The product has been distributed to hospitals, laboratories and other institution including government accounts. Geographic areas of distribution include Puerto Rico, Canada, Germany, Thailand and U.S.A. Government accounts includes: VA Medical Center, Saint Louise, MO; Brecksville VA Hosp. Supp, Brecksville, OH; VA MED CENTER, Phoenix, AZ; Department Veterinary Affair Med., Houston, TX; VA Med., Cincinnati, OH; VA Med Center, Seattle, WA; Truman Mem. VA, Columbia, MO; Dept. Vet. Aff., Shreveport, LA; VA Hosp. Whse., Fresno, CA ; VA Med Center, Omaha, NE ; VA Med.

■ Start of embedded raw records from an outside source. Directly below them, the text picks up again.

(** A drain takes the oldest waiting inputs and nothing else: the waiting queue of
    the thread is exactly what it returned followed by what is still waiting, every
    returned input is consumed, no other input is touched, and a drain without a limit
    empties the queue. *)
Theorem drain_fifo th now limit s :
  mailbox_inv s →
  let (r, s') := drain_pending_inputs th now limit s in
  ∃ rows, r = Ok rows ∧ mailbox_inv s' ∧
    queue th "waiting" s = rows ++ queue th "waiting" s' ∧
    pending_inputs s' = map (λ p, if among rows p then consumed now p else p) (pending_inputs s) ∧
    (limit = None → queue th "waiting" s' = []) ∧
    (∀ m, limit = Some m → (length rows ≤ Z.to_nat (Z.max 1 m))%nat).
Proof.
  intros Hi. pose proof (drain_pending th now limit s Hi) as Hp.
  destruct (drain_pending_inputs th now limit s) as [r s'] eqn:E.
  unfold drain_pending_inputs, write in E. injection E as <- Hs'. simpl in Hp. clear Hs'.
  destruct (drain_rows_take th limit s) as (n & Hn & Hnone & Hsome).
  exists (drain_rows th limit s). rewrite Hn in *.
  assert (queue th "waiting" s = take n (queue th "waiting" s) ++ queue th "waiting" s') as Hq.
  { by apply (queue_take_drop th "waiting" n s s' (consumed now)). }
  split; [done|]. split; [by apply (mailbox_inv_update s s' _ (consumed now)) in Hp|]. split; [done|]. split; [done|]. split.
  - intros Hl. specialize (Hnone Hl). rewrite take_ge in Hq by done.
    rewrite <- (app_nil_r (queue th "waiting" s)) in Hq at 1. by apply app_inv_head in Hq.
  - intros m Hm. rewrite (Hsome m Hm). apply firstn_le_length.
Qed.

Center, Lexington, KY; VA Med Center, Detroit, MI ; VA Hosp., San Diego, CA ; Naval Hosp., Great Lakes, IL; VA Med. Center, San Francisco, CA.
Product Description
IMx HAVAB Controls are for In Vitro Diagnostic use. The kit is composed of 2 bottles of Negative and Positive controls of 9 mL each. These are prepared with recalcified human plasma and the preservative is Sodium Azide. The Negative Control is non-reactive for HbsAG, HIV-1, Anti-HCV, anti-HiV-1/HIV-2 and IgG antibody against HAV. The Positive Control is recalcified human plasma for anti-HAV diluted with Negative Control.
The recalled IMx HAVAB Controls were distributed nationwide in the United Stated, including Puerto Rico and internationally were distributed to Canada, Peru, Germany, Japan, Australia, and Singapore. There are US Government accounts.